Fifth District Court of Appeal FresnoIn 1997, when Mr. Harring was 17 years old, he and three others approached brothers Arnulfo and Arturo Sorio, who were walking home from an English language class they had just completed. During an altercation, Harring shot them both. Arnulfo was shot in the neck and the head and died. Arturo was shot by a bullet that hit his arm and passed into his chest. He survived.
In 1998, a jury convicted Harring of first degree premeditated murder (Penal Code § 187(a)), committed during the commission of a robbery (Penal Code § 190.2(a)(17)) and attempted first degree premeditated murder (Penal Code §§ 664/187(a)), both charges with an enhancement allegation of personal use of a firearm under Penal Code § 12022.5(a), and inflicting great bodily harm under Penal Code § 12022.7, as well as attempted robbery (Penal Code §§ 664/212.5) toward each Sorio brother.
The judge sentenced Harring to life without the possibility of parole for the murder, plus ten years for the 12022.5(a) enhancement, as well as a term of life with the possibility of parole for the attempted murder, plus ten years on the 12022.5(a) enhancement and three years for the 12022.7 enhancement. He was also sentenced to three years for each attempted robbery, which were stayed under Penal Code § 654.
In 2018, after approximately twenty years of serving his sentence, Harring filed a petition with the Kern County Superior Court for recall and resentencing under Penal Code § 1170(d)(2) (SB 9). Harring submitted a statement of remorse and rehabilitation. He also stated that he met two of the four criteria in mitigation because he had no other juvenile felony adjudication for assault or other felony crimes with a significant potential for personal harm to victims (Penal Code § 1170(d)(2)(B)(ii)) and he had performed acts that tend to indicate rehabilitation or the potential for rehabilitation (Penal Code § 1170(d)(2)(B)(iv)).

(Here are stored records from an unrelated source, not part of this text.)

Record muggle_log_file_rotate_handler := mkr {
  handler : muggle_log_handler;
  filepath : list Z;
  fp : option (list Z);       (* the name of the open file, or NULL *)
  max_bytes : Z;
  backup_count : Z;
  offset : Z
}.

Definition set_fp (b : option (list Z)) (h : muggle_log_file_rotate_handler) : muggle_log_file_rotate_handler :=
  mkr (handler h) (filepath h) b (max_bytes h) (backup_count h) (offset h).
Definition set_offset (x : Z) (h : muggle_log_file_rotate_handler) : muggle_log_file_rotate_handler :=
  mkr (handler h) (filepath h) (fp h) (max_bytes h) (backup_count h) x.

(** The string [snprintf(buf, size, "%s.%d", path, i)] leaves. *)
Definition backup_name (size : Z) (path : list Z) (i : Z) : list Z :=
  take (Z.to_nat (size - 1)) (path ++ chars "." ++ print_int 10 i).

(** [for (int i = n; i > 0; i--) rename(path.i, path.(i+1))] *)
Fixpoint shift_backups (n : nat) (path : list Z) (fs : filesystem) : filesystem :=
  match n with
  | O => fs
  | S n' =>
      let i := Z.of_nat n in
      shift_backups n' path
        (os_rename fs (backup_name MUGGLE_MAX_PATH path i) (backup_name MUGGLE_MAX_PATH path (i + 1)))
  end.

Section files.
(** Whether fopen succeeds; the result of muggle_os_curdir and its string; the
    directories there are, and the result of creating one; the result of setting
    up a mutex. *)
Context (can_open : list Z -> bool).
Context (curdir : Z * list Z) (dir_exists : list Z -> bool) (mkdir : list Z -> Z) (mutex_init : Z).

(** [fopen(path, "ab+")] *)
Definition fopen_append (fs : filesystem) (path : list Z) : option filesystem :=
  if can_open path then Some (if path_exists fs path then fs else <[path := []]> fs) else None.

Definition muggle_log_file_rotate_handler_rotate (fs : filesystem) (h : muggle_log_file_rotate_handler)
  : Z * filesystem * muggle_log_file_rotate_handler :=
  let h := set_fp None h in
  let buf := backup_name (MUGGLE_MAX_PATH - 1) (filepath h) (i32 (backup_count h)) in
  let fs := if path_exists fs buf then os_remove fs buf else fs in
  let fs := shift_backups (Z.to_nat (i32 (backup_count h) - 1)) (filepath h) fs in
  let dst := take (Z.to_nat (MUGGLE_MAX_PATH - 1)) (filepath h ++ chars ".1") in
  let fs := os_rename fs (filepath h) dst in
  match fopen_append fs (filepath h) with
  | None => (MUGGLE_ERR_SYS_CALL, fs, h)
  | Some fs => (MUGGLE_OK, fs, set_offset 0 (set_fp (Some (filepath h)) h))
  end.

(** [raw] is what the local buffer holds before the formatter writes it. *)
Definition muggle_log_file_rotate_handler_write (raw : list Z) (fs : filesystem)
    (h : muggle_log_file_rotate_handler) (msg : muggle_log_msg)
  : outcome (Z * filesystem * muggle_log_file_rotate_handler) :=
  match muggle_log_handler_get_fmt (handler h) with
  | None => mret (-1, fs, h)
  | Some fmt =>
      r ← fmt_func fmt msg raw MUGGLE_LOG_MSG_MAX_LEN;
      let (ret, buf) := (r : Z * list Z) in
      if ret <? 0 then mret (-2, fs, h)
      else
        match fp h with
        | Some path =>
            bytes ← mem_read buf 0 ret;
            let fs := fwrite fs path bytes in
            let h := set_offset (i64 (offset h + ret)) h in
            if offset h >=? max_bytes h then
              let '(_, fs, h) := muggle_log_file_rotate_handler_rotate fs h in
              mret (ret, fs, h)
            else mret (ret, fs, h)
        | None => mret (ret, fs, h)
        end
  end.

(** The first part of the three init functions: the path of the log file, and the
    directory it is in; [log_path] and [log_dir] are the local arrays. *)
Definition log_abs_path (log_path log_dir filepath : list Z) : outcome (Z * list Z) :=
  abs ← muggle_path_isabs filepath;
  if negb (abs =? 0) then mret (0, filepath)
  else if negb (curdir.1 =? 0) then mret (curdir.1, [])
  else
    j ← muggle_path_join curdir.2 filepath log_path MUGGLE_MAX_PATH;
    if negb (j.1 =? 0) then mret (j.1, [])
    else
      log_path ← cstring (j.2);
      d ← muggle_path_dirname log_path log_dir MUGGLE_MAX_PATH;
      if negb (d.1 =? 0) then mret (d.1, [])
      else
        log_dir ← cstring (d.2);
        if negb (dir_exists log_dir) then
          let ret := mkdir log_dir in
          if negb (ret =? 0) then mret (ret, []) else mret (0, log_path)
        else mret (0, log_path).

(** What strncpy leaves in the field [filepath] of a handler, as a string; [field]
    is what the array held before. *)
Definition copy_path (field abs_filepath : list Z) : outcome (list Z) :=
  field ← strncpy field 0 abs_filepath (MUGGLE_MAX_PATH - 1); cstring field.

(** [name] is the local array of the formatter, [field] the handler's array. *)
Definition muggle_log_file_rotate_handler_init (name log_path log_dir field : list Z) (fs : filesystem)
    (path : list Z) (max_bytes backup_count : Z)
  : outcome (Z * filesystem * muggle_log_file_rotate_handler) :=
  let '(ret, base) := muggle_log_handler_init_default name mutex_init in
  let h := mkr base [] None 0 0 0 in
  if negb (ret =? 0) then mret (ret, fs, h)
  else
    r ← log_abs_path log_path log_dir path;
    let '(ret, abs_filepath) := (r : Z * list Z) in
    if negb (ret =? 0) then mret (ret, fs, h)
    else
      match fopen_append fs abs_filepath with
      | None => mret (MUGGLE_ERR_SYS_CALL, fs, h)
      | Some fs =>
          fpath ← copy_path field abs_filepath;
          let h := mkr base fpath (Some abs_filepath) max_bytes backup_count (zlen (default [] (fs !! abs_filepath))) in
          if offset h >=? max_bytes then
            let '(_, fs, h) := muggle_log_file_rotate_handler_rotate fs h in mret (MUGGLE_OK, fs, h)
          else mret (MUGGLE_OK, fs, h)
      end.

(** *** The plain file handler *)

(** The first letter of the mode: append, or truncate. *)
Inductive fopen_mode := MODE_A | MODE_W.

Definition fopen (fs : filesystem) (path : list Z) (mode : fopen_mode) : option filesystem :=
  match mode with
  | MODE_A => fopen_append fs path
  | MODE_W => if can_open path then Some (<[path := []]> fs) else None
  end.

Record muggle_log_file_handler := mkf {
  file_base : muggle_log_handler;
  file_fp : option (list Z)    (* the name of the open file, or NULL *)
}.

Definition muggle_log_file_handler_init (name log_path log_dir : list Z) (fs : filesystem) (path : list Z)
    (mode : fopen_mode) : outcome (Z * filesystem * muggle_log_file_handler) :=
  let '(ret, base) := muggle_log_handler_init_default name mutex_init in
  let h := mkf base None in
  if negb (ret =? 0) then mret (ret, fs, h)
  else
    r ← log_abs_path log_path log_dir path;
    let '(ret, abs_filepath) := (r : Z * list Z) in
    if negb (ret =? 0) then mret (ret, fs, h)
    else
      match fopen fs abs_filepath mode with
      | None => mret (MUGGLE_ERR_SYS_CALL, fs, h)
      | Some fs => mret (MUGGLE_OK, fs, mkf base (Some abs_filepath))
      end.

Definition muggle_log_file_handler_write (raw : list Z) (fs : filesystem) (h : muggle_log_file_handler)
    (msg : muggle_log_msg) : outcome (Z * filesystem) :=
  match muggle_log_handler_get_fmt (file_base h) with
  | None => mret (-1, fs)
  | Some fmt =>
      r ← fmt_func fmt msg raw MUGGLE_LOG_MSG_MAX_LEN;
      let (ret, buf) := (r : Z * list Z) in
      if ret <? 0 then mret (-2, fs)
      else
        match file_fp h with
        | Some path => bytes ← mem_read buf 0 ret; mret (ret, fwrite fs path bytes)
        | None => mret (ret, fs)
        end
  end.

(** *** Rotation by time *)

Definition MUGGLE_LOG_TIME_ROTATE_UNIT_SEC : Z := 115.
Definition MUGGLE_LOG_TIME_ROTATE_UNIT_MIN : Z := 109.
Definition MUGGLE_LOG_TIME_ROTATE_UNIT_HOUR : Z := 104.
Definition MUGGLE_LOG_TIME_ROTATE_UNIT_DAY : Z := 100.

Record muggle_log_file_time_rot_handler := mkt {
  tr_base : muggle_log_handler;
  tr_path : list Z;
  tr_fp : option (list Z);
  rotate_unit : Z;
  rotate_mod : Z;
  last_sec : Z;
  last_tm : tm;
  use_local_time : bool
}.

Definition set_tr_fp (f : option (list Z)) (h : muggle_log_file_time_rot_handler) : muggle_log_file_time_rot_handler :=
  mkt (tr_base h) (tr_path h) f (rotate_unit h) (rotate_mod h) (last_sec h) (last_tm h) (use_local_time h).
Definition set_last (sec : Z) (t : tm) (h : muggle_log_file_time_rot_handler) : muggle_log_file_time_rot_handler :=
  mkt (tr_base h) (tr_path h) (tr_fp h) (rotate_unit h) (rotate_mod h) sec t (use_local_time h).

(** localtime_r, gmtime_r and the result of time(NULL). *)
Context (localtime gmtime : Z -> tm) (now : Z).

(** [int / unsigned int], as an int. *)
Definition div_mod (x m : Z) : outcome Z := if m =? 0 then Undef else mret (i32 (u32 x / m)).

Definition muggle_log_file_time_rot_handler_detect (h : muggle_log_file_time_rot_handler) (msg : muggle_log_msg)
  : outcome (bool * muggle_log_file_time_rot_handler) :=
  let sec := if tv_sec msg =? 0 then now else tv_sec msg in
  if last_sec h >=? sec then mret (false, h)
  else
    let curr_tm := if use_local_time h then localtime sec else gmtime sec in
    let last := last_tm h in
    let day := negb (tm_mon curr_tm =? tm_mon last) || negb (tm_year curr_tm =? tm_year last) in
    let hour := negb (tm_mday curr_tm =? tm_mday last) || day in
    let min := negb (tm_hour curr_tm =? tm_hour last) || hour in
    let sec' := negb (tm_min curr_tm =? tm_min last) || min in
    need_rot ←
      (if rotate_unit h =? MUGGLE_LOG_TIME_ROTATE_UNIT_SEC then
         c ← div_mod (tm_sec curr_tm) (rotate_mod h); l ← div_mod (tm_sec last) (rotate_mod h);
         mret (negb (c =? l) || sec')
       else if rotate_unit h =? MUGGLE_LOG_TIME_ROTATE_UNIT_MIN then
         c ← div_mod (tm_min curr_tm) (rotate_mod h); l ← div_mod (tm_min last) (rotate_mod h);
         mret (negb (c =? l) || min)
       else if rotate_unit h =? MUGGLE_LOG_TIME_ROTATE_UNIT_HOUR then
         c ← div_mod (tm_hour curr_tm) (rotate_mod h); l ← div_mod (tm_hour last) (rotate_mod h);
         mret (negb (c =? l) || hour)
       else if rotate_unit h =? MUGGLE_LOG_TIME_ROTATE_UNIT_DAY then
         c ← div_mod (tm_mday curr_tm) (rotate_mod h); l ← div_mod (tm_mday last) (rotate_mod h);
         mret (negb (c =? l) || day)
       else mret false);
    mret (need_rot, set_last sec curr_tm h).

(** The name that snprintf leaves; with another unit the array is not written. *)
Definition time_name (path : list Z) (unit : Z) (t : tm) : option (list Z) :=
  let day := path ++ chars "." ++ print_int 10 (tm_year t + 1900) ++ print_pad 2 (tm_mon t + 1) ++ print_pad 2 (tm_mday t) in
  let cut := take (Z.to_nat (MUGGLE_MAX_PATH - 1)) in
  if unit =? MUGGLE_LOG_TIME_ROTATE_UNIT_SEC then
    Some (cut (day ++ chars "T" ++ print_pad 2 (tm_hour t) ++ print_pad 2 (tm_min t) ++ print_pad 2 (tm_sec t)))
  else if unit =? MUGGLE_LOG_TIME_ROTATE_UNIT_MIN then
    Some (cut (day ++ chars "T" ++ print_pad 2 (tm_hour t) ++ print_pad 2 (tm_min t)))
  else if unit =? MUGGLE_LOG_TIME_ROTATE_UNIT_HOUR then Some (cut (day ++ chars "T" ++ print_pad 2 (tm_hour t)))
  else if unit =? MUGGLE_LOG_TIME_ROTATE_UNIT_DAY then Some (cut day)
  else None.

Definition muggle_log_file_time_rot_handler_rotate (fs : filesystem) (h : muggle_log_file_time_rot_handler)
  : outcome (Z * filesystem * muggle_log_file_time_rot_handler) :=
  let h := set_tr_fp None h in
  match time_name (tr_path h) (rotate_unit h) (last_tm h) with
  | None => Undef
  | Some buf =>
      match fopen_append fs buf with
      | None => mret (MUGGLE_ERR_SYS_CALL, fs, h)
      | Some fs => mret (MUGGLE_OK, fs, set_tr_fp (Some buf) h)
      end
  end.

Definition muggle_log_file_time_rot_handler_write (raw : list Z) (fs : filesystem)
    (h : muggle_log_file_time_rot_handler) (msg : muggle_log_msg)
  : outcome (Z * filesystem * muggle_log_file_time_rot_handler) :=
  match muggle_log_handler_get_fmt (tr_base h) with
  | None => mret (-1, fs, h)
  | Some fmt =>
      r ← fmt_func fmt msg raw MUGGLE_LOG_MSG_MAX_LEN;
      let (ret, buf) := (r : Z * list Z) in
      if ret <? 0 then mret (-2, fs, h)
      else
        match tr_fp h with
        | Some path =>
            bytes ← mem_read buf 0 ret;
            let fs := fwrite fs path bytes in
            d ← muggle_log_file_time_rot_handler_detect h msg;
            let '(rot, h) := (d : bool * muggle_log_file_time_rot_handler) in
            if rot then
              r ← muggle_log_file_time_rot_handler_rotate fs h;
              let '(_, fs, h) := (r : Z * filesystem * muggle_log_file_time_rot_handler) in
              mret (ret, fs, h)
            else mret (ret, fs, h)
        | None => mret (ret, fs, h)
        end
  end.

(** [local0] is what the field [use_local_time] holds before init writes it. *)
Definition muggle_log_file_time_rot_handler_init (name log_path log_dir field : list Z) (local0 : bool)
    (fs : filesystem) (path : list Z) (unit mod_ : Z) (local : bool)
  : outcome (Z * filesystem * muggle_log_file_time_rot_handler) :=
  let '(ret, base) := muggle_log_handler_init_default name mutex_init in
  let h := mkt base [] None 0 0 0 (mktm 0 0 0 0 0 0) local0 in
  if negb (ret =? 0) then mret (ret, fs, h)
  else
    r ← log_abs_path log_path log_dir path;
    let '(ret, abs_filepath) := (r : Z * list Z) in
    if negb (ret =? 0) then mret (ret, fs, h)
    else
      fpath ← copy_path field abs_filepath;
      let last := if use_local_time h then localtime now else gmtime now in
      let h := mkt base fpath None unit mod_ now last local in
      r ← muggle_log_file_time_rot_handler_rotate fs h;
      let '(ret, fs, h) := (r : Z * filesystem * muggle_log_file_time_rot_handler) in
      if negb (ret =? 0) then mret (ret, fs, h) else mret (MUGGLE_OK, fs, h).

(** *** The default set-up *)

(** The result of muggle_os_process_path and its string. *)
Context (process_path : Z * list Z).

The People opposed the petition by pointing out that Harring had a prior juvenile adjudication for attempted commercial burglary, but was charged with attempted robbery and attempted commercial burglary. The People pointed out, further, that when he was stopped during the crime, he fought with a security guard, which had potential for harm to a victim.
The People also cited to Harring’s extensive prison disciplinary records (13 CDC 115 violations), some of which involved assault and drug possession (heroin), to argue that this does not suggest rehabilitation or the potential for rehabilitation.
A hearing then was held in court, at which Harring’s mother and Harring himself testified.
The judge denied the petition, concluding that neither two of the circumstances under Penal Code § 1170(d)(2)(B) (ii) and (iv) were true by a preponderance of the evidence.
Harring appealed, arguing the judge erred by looking at the actual facts of a prior juvenile adjudication, rather than only the statutory elements.
The Fifth Appellate District agreed and remanded the matter to the trial court to conduct a resentencing under 1170(d)(2).
We present this summary because what the prosecution did and how the judge considered such arguments is quite common in the SB 9 context, as well as in other resentencing contexts. In each context, it may be improper, depending upon how the court ultimately rules.
The citation for the Fifth Appellate District Court ruling discussed above is People v. David Lee Harring, Jr. (5th App. Dist., 2021) 69 Cal. App. 5th 483, 284 Cal. Rptr. 3d 546.